Como señala el Doctor en Ciencias Políticas por la Universidad de Hamburgo Marco Estrada Saavedra en este estupendo artículo sobre la obra de Arendt “en un mundo social corrupto moralmente, el que fuera el encargado de la organización de la logística de transportes del Holocausto, no se sentía, ‘culpable’: una y otra vez repetía en el tribunal que no tuvo «ninguna relación» con la «matanza de judíos»”. De hecho, afirmaba que había sido un ciudadano fiel cumplidor de las leyes, incluso habiendo respetado el imperativo categórico kantiano, cumpliendo con su “deber”.
Y aquí está el quid de la cuestión para Arendt, esta es la banalidad del mal. Realmente tipos “normales” como Eichmann (que fueron los que realmente sostuvieron el nazismo durante más de una década) creyeron que cumplían con su deber, porque estaban respetando la ley… (literalmente), la ley del nazismo. Y aunque la norma dijese “debes participar en la matanza de judíos”, era una norma, y un recalcitrante y eficiente burócrata como Eichmann debía cumplirla.
La terrible conclusión a la que llega Arendt en su obra es que sí, que es posible banalizar, normalizar, legalizar e institucionalizar el crimen, el mal (moral), si se establece un inmenso aparato burocrático que termina por convertirse también en aparato moral: las estructuras totalitarias de un Estado no dominan al ciudadano (solo) a base de terror. No, los ciudadanos nazis no vivían aterrados bajo la tiranía del “demonio” Hitler: permitían, difundían y participaban del mal porque consideraban, no solo que estaban respetando la ley, sino que era su “deber moral”.
Porque la voz de la conciencia no es un sentimiento moral innato y general en el corazón de las personas, se puede manipular, y hasta al “no matarás” que (casi) todos los seres humanos respetan como principio moral esencial, se le puede dar una “pequeña” vuelta: “matarás”.
¿Puede ocurrir un nuevo holocausto? Sí, si dejamos de pensar

En opinión de Arendt la “transmutación (general) de la moral” puede darse en determinados contextos sociales y políticos que caracterizan el totalitarismo a través de la destrucción del juicio que se forma con la conjunción de pensamiento puro, el diálogo de la conciencia y el ejercicio (público) de la libertad de pensamiento.

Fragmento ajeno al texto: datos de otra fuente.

(** * PKCS#7 streaming padding: a model of
      [cryptography/hazmat/primitives/padding.py]

    The Python module defines a scheme object [PKCS7] and two single-use
    contexts, [_PKCS7PaddingContext] and [_PKCS7UnpaddingContext], each with
    an [update] and a [finalize] method working on a private [_buffer].
    The contexts are modelled by explicit state passing: a method takes the
    object's fields and returns the fields after the call together with
    either the returned bytes or the exception that was raised. *)

From Stdlib Require Import ZArith List Lia Bool.
From Stdlib Require String.
From Stdlib Require Import Strings.Byte.
Import ListNotations.
Open Scope Z_scope.

(** ** Python values used by the module *)

Definition bytes := list byte.

(** [update] accepts any object; the code only distinguishes text
    ([six.text_type]) from everything else, which it treats as bytes. *)
Inductive pydata :=
| Bytes (d : bytes)
| Text (s : String.string).

(** The exceptions the module can raise.  The first four are named after the
    specification's taxonomy; in the source they are
    [ValueError("block_size must be ...")], [TypeError("Unicode-objects
    ...")], [ValueError("Context was already finalized")] and
    [ValueError("Invalid padding bytes")].  The last two come from the
    Python runtime: integer division by zero, and [six.int2byte] applied
    outside [range(256)]. *)
Inductive exn :=
| InvalidParameter
| EncodingError
| UseAfterFinalize
| InvalidPadding
| ZeroDivisionError
| ByteRangeError.

Inductive result (A : Type) :=
| Ok (a : A)
| Raise (e : exn).
Arguments Ok {A} a.
Arguments Raise {A} e.

(** [len(s)] *)
Definition len {A} (s : list A) : Z := Z.of_nat (List.length s).

(** Normalisation of a slice bound, as Python does for [s[i:]] and [s[:j]]:
    a negative bound counts from the end, and every bound is clipped to
    [0 .. len(s)]. *)
Definition slice_bound (n l : Z) : Z :=
  if n <? 0 then Z.max 0 (l + n) else Z.min n l.

(** [s[:j]] *)
Definition slice_to {A} (s : list A) (j : Z) : list A :=
  firstn (Z.to_nat (slice_bound j (len s))) s.

(** [s[i:]] *)
Definition slice_from {A} (s : list A) (i : Z) : list A :=
  skipn (Z.to_nat (slice_bound i (len s))) s.

(** [six.indexbytes(buf, i)] and the items of [six.iterbytes(buf)]:
    the integer value of a byte. *)
Definition byte_val (x : byte) : Z := Z.of_N (Byte.to_N x).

Eichmann (y millones de alemanes) dejaron de pensar, dejaron de dialogar con su conciencia, dejaron de compartir públicamente sus reflexiones y, por lo tanto, fueron incapaces de emitir un juicio moral (autónomo y libre y, por lo tanto, responsable) acerca de los crímenes más graves de la historia reciente de la humanidad.
Para que algo así vuelva a suceder “tan solo” tienen que darse los mismos ingredientes que expone Arendt en su libro. Pero, atención, a pesar de la insoportable tiranía totalitaria, a pesar del terror que pueda difundir un contexto sociopolítico totalitario que incluso llega a transmutar la moral esencial humana, “la actividad mental no especializada cognitivamente no es una prerrogativa de unos pocos (“profesionales del pensamiento”) sino una facultad siempre presente en todo el mundo”. Por lo tanto, somos responsables de nuestro pensamiento, de nuestro juicio y de nuestros actos. Eichmann fue culpable… aunque no fuera “un monstruo”, aunque “no supiera lo que hacía”.